Les séries de septembre continuent de nous transporter au cœur du chaudron Moyen-Orient. Il y a matière, et pour longtemps.
L'expérience qu'a représenté l'Etat islamique nourrit et nourrira la fiction longtemps, tant il a présenté de réalités terrifiantes et inédites : ainsi, après The State, mini-série britannique et Kalifat, série suédoise, la production française, via Arte, propose No Man's Land. Même s'il faut avoir à l'esprit Le Bureau des Légendes, série à laquelle on ne peut pas ne pas penser compte tenu des thèmes concernés.
Les huit épisodes sont palpitants, soutenus par un scénario bien charpenté, par des moyens évidemment importants et par des acteurs à la hauteur.
Pertinent et principal élément de la série : endosser le point de vue kurde, et notamment celui des unités féminines (Unités de protection de la femme - YPJ) fortement engagées - et au premier rang - contre l'Etat islamique sur le territoire syrien.
Il faut regarder No Man's Land en n'oubliant jamais que les Etats européens ont laissé tomber assez lâchement les Kurdes en les laissant en tête en tête avec le gouvernement turc. Mais on savait depuis longtemps que les Etats sont les plus froids des monstres froids, reprenant, encore une fois, de la fameuse citation de Nietzsche de Ainsi parlait Zarathoustra.

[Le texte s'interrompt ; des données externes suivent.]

Lemma layers_keep_books front back :
  front ∈ fronts -> back ∈ backs -> keeps_books (is_some (st_signing state)) (back ++ front) = true.
Proof.
  intros Hf Hb. unfold backs in Hb.
  assert (forallb (fun front => forallb (fun back => keeps_books true (back ++ front))
      [["ucp_response_signed_total"]; ["ucp_response_sign_error_total"]]
    && keeps_books false front) fronts = true) as H by (vm_compute; reflexivity).
  rewrite forallb_forall in H. specialize (H front (proj1 (list_elem_of_In _ _) Hf)).
  apply andb_true_iff in H as [Ht Hn]. rewrite forallb_forall in Ht.
  destruct (is_some (st_signing state)).
  - by apply Ht, list_elem_of_In.
  - by apply list_elem_of_singleton in Hb as ->.
Qed.

Lemma balanced_step n g g' front back :
  balanced state n g -> front ∈ fronts -> back ∈ backs -> bumped (back ++ front) g g' ->
  balanced state (n + 1) g'.
Proof.
  intros [Hr He Hv Hc Hs Hn] Hf Hb H. pose proof (layers_keep_books _ _ Hf Hb) as Hk.
  unfold bumped in H. revert Hk H. generalize (back ++ front) as names. intros names Hk H.
  assert (forall name, 0 <= raise names name)%Z as Hpos by (intros name; unfold raise; destruct (str_contains names name); lia).
  unfold keeps_books in Hk. rewrite !andb_true_iff, !Z.eqb_eq, !Z.leb_le in Hk.
  destruct Hk as ((((K1 & K2) & K3) & K4) & K5).
  assert (refusals_by_cause g'
    = refusals_by_cause g + foldr (fun suffix n => raise names (rejected_counter suffix) + n) 0 suffixes)%Z
    as Hcause.
  { apply Forall_each in H. unfold refusals_by_cause, watched, suffixes in *.
    cbn [map app foldr each] in *. decompose [and] H. lia. }
  assert (Forall (fun name => 0 <= get_count name g')%Z watched) as Hn'.
  { rewrite Forall_forall in *. intros name Hin. specialize (H name Hin). specialize (Hn name Hin).
    specialize (Hpos name). cbn in *. lia. }
  apply Forall_each in H. unfold watched in H. cbn [map app each] in H. decompose [and] H.
  split; try done; destruct (is_some (st_signing state)); lia.
Qed.

(** *** Traffic *)

Record Arrival := MkArrival {
  ar_request : HttpRequest; ar_now : Z; ar_signed_at : Z; ar_fresh : string }.

Fixpoint traffic render refusal (ts : list Arrival) (x : World B * MetricsRegistry P)
  : World B * MetricsRegistry P :=
  match ts with
  | [] => x
  | t :: ts => traffic render refusal ts
      (snd (receive_counted render refusal (ar_request t) (ar_now t) (ar_signed_at t) (ar_fresh t) x))
  end.

Lemma traffic_balanced render refusal ts n x :
  balanced state n (snd x) -> (n + Z.of_nat (length ts) <= u64_max)%Z ->
  balanced state (n + Z.of_nat (length ts)) (snd (traffic render refusal ts x)).
Proof.
  revert n x. induction ts as [|t ts IH]; intros n [w g] Hb Hlt; cbn [length traffic] in *.
  - by rewrite Z.add_0_r.
  - destruct (receive_bumped render refusal (ar_request t) (ar_now t) (ar_signed_at t) (ar_fresh t) w g n)
      as (front & back & Hf & Hbk & Hs); [apply balanced_fits; [done|lia]|].
    pose proof (balanced_step _ _ _ _ _ Hb Hf Hbk Hs) as Hb'.
    replace (n + Z.of_nat (S (length ts)))%Z with (n + 1 + Z.of_nat (length ts))%Z by lia.
    apply IH; [done|lia].
Qed.
End traffic.

(** ** The id of a request on its way to other services *)

(** The task-local of [context.rs]: set for the future it is given, absent outside. *)
Definition Scoped (A : Type) : Type := option string -> A.
Definition current_correlation_id : Scoped (option string) := fun id => id.
Definition with_correlation_id {A} (id : string) (future : Scoped A) : Scoped A := fun _ => future (Some id).

(** What a client draws from outside, in the task it runs in. *)
Definition net_in (net : Net) : Scoped Net := fun id =>
  MkNet (net_send net) (net_now net) (net_nanos net) (form_encode net) (base64 net)
    (parse_token net) (current_correlation_id id).

(** ** [audit.rs] and [tracing_ext.rs] *)

Record AuditEvent := MkAuditEvent {
  ae_id : Uuid; ae_correlation_id : Uuid; ae_event_type : string; ae_occurred_at : Z;
  ae_message : string }.

Definition InMemoryAuditSink : Type := list AuditEvent.
Definition audit_record (event : AuditEvent) (s : InMemoryAuditSink) : InMemoryAuditSink := s ++ [event].
Definition audit_list (s : InMemoryAuditSink) : list AuditEvent := s.

Definition metrics_snapshot {P : PromClient} (g : MetricsRegistry P) : gmap string Z :=
  <["http_errors_total" := get_count "http_errors_total" g]>
    (<["http_requests_total" := get_count "http_requests_total" g]> ∅).

(** ** Properties *)

(** Every request is in the books once.  From the start of the process on, whatever is sent and
    whatever the handlers record besides: each request was either refused by the signature gate,
    and is then under exactly one cause, or was too large for it, or is counted as a request; every
    counted error and every verified signature belongs to a counted request; and where responses
    are signed, each is counted as signed or as not signed. *)
Theorem requests_are_accounted_for {P : PromClient} {PL : PromClientLaws P} {B : Backend}
  {crypto : Crypto} {http : WebFramework} {mcp_serde : McpSerde} {a2a_serde : A2aSerde} env parse_proof
  issuers uuid_from_str to_rfc3339 value_to_string url_with_query crate_version cart_text
  checkout_text order_text identity_text metrics_text openapi_text (self : OrchestratorFacade B) state
  elapsed handler_records render refusal ts w :
  (forall r w g name, name ∈ watched ->
     get_count name (handler_records r w g) = get_count (P:=P) name g) ->
  (Z.of_nat (length ts) <= u64_max)%Z ->
  let g := snd (traffic env parse_proof issuers uuid_from_str to_rfc3339 value_to_string url_with_query
    crate_version cart_text checkout_text order_text identity_text metrics_text openapi_text self state
    elapsed handler_records render refusal ts (w, metrics_registry_new)) in
  (get_count "http_requests_total" g + get_count "ucp_signature_rejected_total" g
     + get_count "ucp_signature_rejected_body_total" g = Z.of_nat (length ts))%Z
  /\ (get_count "http_errors_total" g <= get_count "http_requests_total" g)%Z
  /\ (get_count "ucp_signature_verified_total" g <= get_count "http_requests_total" g)%Z
  /\ get_count "ucp_signature_rejected_total" g = refusals_by_cause g
  /\ (get_count "ucp_response_signed_total" g + get_count "ucp_response_sign_error_total" g
       = if is_some (st_signing state) then Z.of_nat (length ts) else 0)%Z.
Proof.
  intros Hrecords Hlt g.
  pose proof (traffic_balanced env parse_proof issuers uuid_from_str to_rfc3339 value_to_string
    url_with_query crate_version cart_text checkout_text order_text identity_text metrics_text
    openapi_text self state elapsed handler_records Hrecords render refusal ts 0
    (w, metrics_registry_new) (balanced_new state) Hlt) as [H1 H2 H3 H4 H5 _].
  done.
Qed.

(** A service is told which request it is called for: whatever an adapter sends while a request is
    being served carries the request's id, the caller's own or the fresh one, in every attempt. *)
Theorem calls_carry_the_request_id net codec json config base_url r fresh op s :
  let id := request_id r fresh in
  let net := with_correlation_id id (net_in net) None in
  exists reqs,
    h_sent (snd (run_operation net codec json config base_url op s)) = h_sent s ++ reqs
    /\ Forall (fun x => ("X-Correlation-ID", id) ∈ HttpClient.rq_headers (fst x)) reqs.
Proof.
  intros id net'. assert (ambient_correlation net' = Some id) as Hid by done.
  destruct (operation_spec net' codec json config base_url op s) as (reqs & Hs & Ho).
  exists reqs. split; [done|]. unfold operation_attempts in Ho.
  destruct (operation_request json op) as [[[path body] key]|]; [|by destruct Ho as [-> _]].
  destruct Ho as (_ & Hall & _). eapply Forall_impl; [exact Hall|].
  intros x (_ & _ & _ & _ & Hx). by apply Hx.
Qed.

(** ** Witness *)

(** One visitor without a token, one with. *)
Definition two_visits : list Arrival :=
  [MkArrival (as_agent "nobody" "POST" "/api/v1/ucp/carts") 0 0 "r1";
   MkArrival (as_agent "one" "POST" "/api/v1/ucp/carts") 0 0 "r2"].

Abbreviation demo_traffic := (@traffic plain_client memory_backend demo_crypto demo_http demo_serde
  demo_a2a_serde demo_env no_proofs None demo_uuid (fun z => pretty z) (fun _ => "") demo_query "1.0.0"
  "" "" "" "" (Ok "") (Ok "") (demo_facade false) demo_app 0%Z (fun _ _ g => g)
  (fun _ => SignedHttp.MkResponse "200" [] "") (fun _ _ _ => SignedHttp.MkResponse "401" [] "")).

Lemma requests_are_accounted_for_witness :
  let g := snd (demo_traffic two_visits (filled_world, metrics_registry_new)) in
  get_count (P:=plain_client) "http_requests_total" g = 2%Z
  /\ get_count (P:=plain_client) "http_errors_total" g = 1%Z
  /\ (get_count (P:=plain_client) "http_requests_total" g
       + get_count (P:=plain_client) "ucp_signature_rejected_total" g
       + get_count (P:=plain_client) "ucp_signature_rejected_body_total" g = 2)%Z.
Proof.
  split; [vm_compute; reflexivity|]. split; [vm_compute; reflexivity|].
  refine (proj1 (@requests_are_accounted_for plain_client plain_client_laws memory_backend demo_crypto
    demo_http demo_serde demo_a2a_serde demo_env no_proofs None demo_uuid (fun z => pretty z)
    (fun _ => "") demo_query "1.0.0" "" "" "" "" (Ok "") (Ok "") (demo_facade false) demo_app 0%Z
    (fun _ _ g => g) (fun _ => SignedHttp.MkResponse "200" [] "")
    (fun _ _ _ => SignedHttp.MkResponse "401" [] "") two_visits filled_world _ _)); [done|].
  vm_compute. discriminate.
Defined.
(** * Data-set indexer of the clouds image collection (dataset.py)

    A shallow embedding of [dataset.py]: the one-hot encoder, the [DataSet]
    constructor that scans a directory tree, the path and label accessors,
    the export to another directory layout and the cache wrapper.

    Conventions of the embedding.
    - Python [str] is [string]; [str.lower] is modelled on the ASCII letters
      (file and directory names are taken to be ASCII).
    - Python [int] is [Z]; list indexing follows Python (negative indices
      count from the end, an index out of range raises [IndexError]).
    - A call that raises is [None] in the pure part of the model; the export,
      which changes the disk before it may fail, runs in a state and error
      monad of its own.
    - The entries of [np.eye(n, dtype=float)] are the two doubles 0.0 and
      1.0; they are represented exactly by the rationals [0] and [1].
    - The operating system ([os.listdir], [os.path.isdir], [os.path.exists],
      [os.path.abspath]) is a record of functions, so that every theorem
      holds for whatever the file system answers; [os.path.join] is the
      POSIX one. *)

From Stdlib Require Import Ascii String QArith.
From stdpp Require Import gmap strings list fin_maps sorting.

Local Open Scope Z_scope.

(** ** Python strings *)

Module Str.

Definition ascii_lower (a : ascii) : ascii :=
  let n := nat_of_ascii a in
  if ((65 <=? n) && (n <=? 90))%nat then ascii_of_nat (n + 32) else a.

(** [s.lower()] *)
Fixpoint lower (s : string) : string :=
  match s with
  | EmptyString => EmptyString
  | String a r => String (ascii_lower a) (lower r)
  end.

(** [s.startswith(pre)] *)
Fixpoint startswith (s pre : string) : bool :=
  match pre, s with
  | EmptyString, _ => true
  | String _ _, EmptyString => false
  | String b pre', String a s' => Ascii.eqb a b && startswith s' pre'
  end.

(** [s.endswith(suf)]: [s] is [suf], or the tail of [s] ends with [suf]. *)
Fixpoint endswith (s suf : string) : bool :=
  String.eqb s suf ||
  match s with
  | EmptyString => false
  | String _ r => endswith r suf
  end.

(** [s.endswith(t)] for a tuple [t]: some member of [t] is a suffix. *)
Definition endswith_any (s : string) (t : list string) : bool :=
  existsb (endswith s) t.

(** [(c for c in s)]: the characters of [s], each a string of length one. *)
Fixpoint chars (s : string) : list string :=
  match s with
  | EmptyString => []
  | String a r => String a EmptyString :: chars r
  end.

End Str.

(** ** Python list indexing *)

(** [l[i]]: a negative [i] counts from the end; out of range raises. *)
Definition py_getitem {A} (l : list A) (i : Z) : option A :=
  let n := Z.of_nat (length l) in
  if decide (0 ≤ i) then l !! Z.to_nat i
  else if decide (- n ≤ i) then l !! Z.to_nat (n + i)
  else None.

(** ** numpy *)

Module Np.

(** One row of [np.eye(n)]. *)
Definition eye_row (n i : nat) : list Q :=
  (λ j, if decide (i = j) then 1%Q else 0%Q) <$> seq 0 n.

(** [np.eye(n, dtype=float)] for [0 <= n]. *)
Definition eye (n : nat) : list (list Q) :=
  (λ i, eye_row n i) <$> seq 0 n.

(** [np.max(l)]: raises on an empty sequence. *)
Definition max (l : list Z) : option Z :=
  match l with
  | [] => None
  | x :: r => Some (foldl Z.max x r)
  end.

(** The scan of [np.argmax]: the first index of the largest entry. *)
Fixpoint argmax_from (best : Q) (besti i : nat) (l : list Q) : nat :=
  match l with
  | [] => besti
  | x :: r =>
      if Qle_bool x best then argmax_from best besti (S i) r
      else argmax_from x i (S i) r
  end.

(** [np.argmax(l)]: raises on an empty sequence. *)
Definition argmax (l : list Q) : option nat :=
  match l with
  | [] => None
  | x :: r => Some (argmax_from x 0 1 r)
  end.

End Np.

(** ** [one_hot_encoded] *)

(** The value of [num_classes] after the test [if num_classes is None].
    The sum is taken in [Z]; numpy takes it in [int64], which is the same
    number as long as the largest class number is below [2^63 - 1]. *)
Definition default_num_classes (class_numbers : list Z)
    (num_classes : option Z) : option Z :=
  match num_classes with
  | Some n => Some n
  | None => (λ m, m + 1) <$> Np.max class_numbers
  end.

(** [np.eye(num_classes, dtype=float)[class_numbers]]: [np.eye] refuses a
    negative dimension, and every index is checked against the rows. *)
Definition one_hot_encoded (class_numbers : list Z)
    (num_classes : option Z) : option (list (list Q)) :=
  n ← default_num_classes class_numbers num_classes;
  if decide (n < 0) then None
  else mapM (py_getitem (Np.eye (Z.to_nat n))) class_numbers.

(** ** [os.path] and the file system *)

Module OsPath.

(** One round of the loop of [posixpath.join]. *)
Definition join2 (path b : string) : string :=
  if Str.startswith b "/" then b
  else if String.eqb path "" || Str.endswith path "/" then path +:+ b
  else path +:+ "/" +:+ b.

(** [os.path.join(a, *p)] *)
Definition join (a : string) (p : list string) : string := foldl join2 a p.

End OsPath.

(** What the operating system answers. [listdir] is [None] when
    [os.listdir] raises (no such directory, not a directory, no
    permission). *)
Record OS := {
  abspath : string → string;
  listdir : string → option (list string);
  isdir : string → bool;
  path_exists : string → bool
}.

Le récit est épais et fascinant : projeter des européens douillets dans une situation apocalyptique mais réelle et regarder leur transformation, de chaque côté de la ligne de front.
Avec Our Boys, américo-israélienne, nous replongeons directement cette fois sur les relations israélo-palestiniennes telles qu'on les avaient envisagées avec la série Fauda, mais avec une couche réaliste supplémentaire. La série reprend des événements vécus en 2014 en Israël : enlèvement et assassinat de trois jeunes Israéliens par le Hamas, suivi en représailles enlèvement et assassinat d'un jeune Palestinien, mais cette fois par des fondamentalistes juifs.
La reprise régulière des images d'actualité de l'époque apporte une crédibilité énorme au récit. Et on y retrouve cette proximité armée, toujours prête à exploser sous le détonateur des rancœurs séculaires.
On ajoutera deux mini-séries qui valent le coup d'œil : Unorthodox et Intimidation.
Unorthodox est le récit d'une jeune femme s'émancipant de la communauté juive ultra-orthodoxe new-yorkaise. L'exposé est formidablement construit, autour des transformations physiques de la principale actrice, Shira Haas : aucune scène, aucune évocation, aucun dialogue, aucun détail, aucun décor ne parait gratuit au regard du propos suivi, ce qui est exceptionnel dans les séries, souvent trop bavardes. C'est du grand travail.
Intimidation, dont le titre anglais mieux évocateur est The Stranger, est l'adaptation d'un roman récent d'Harlan Cohen (2015) et les amateurs s'y retrouveront. Le ressort du récit est astucieux et original, alors les scénaristes de série policière semblent se fatiguer un peu en ce moment.
Attention, les acteurs sont britanniques et (donc ?) redoutables de talent.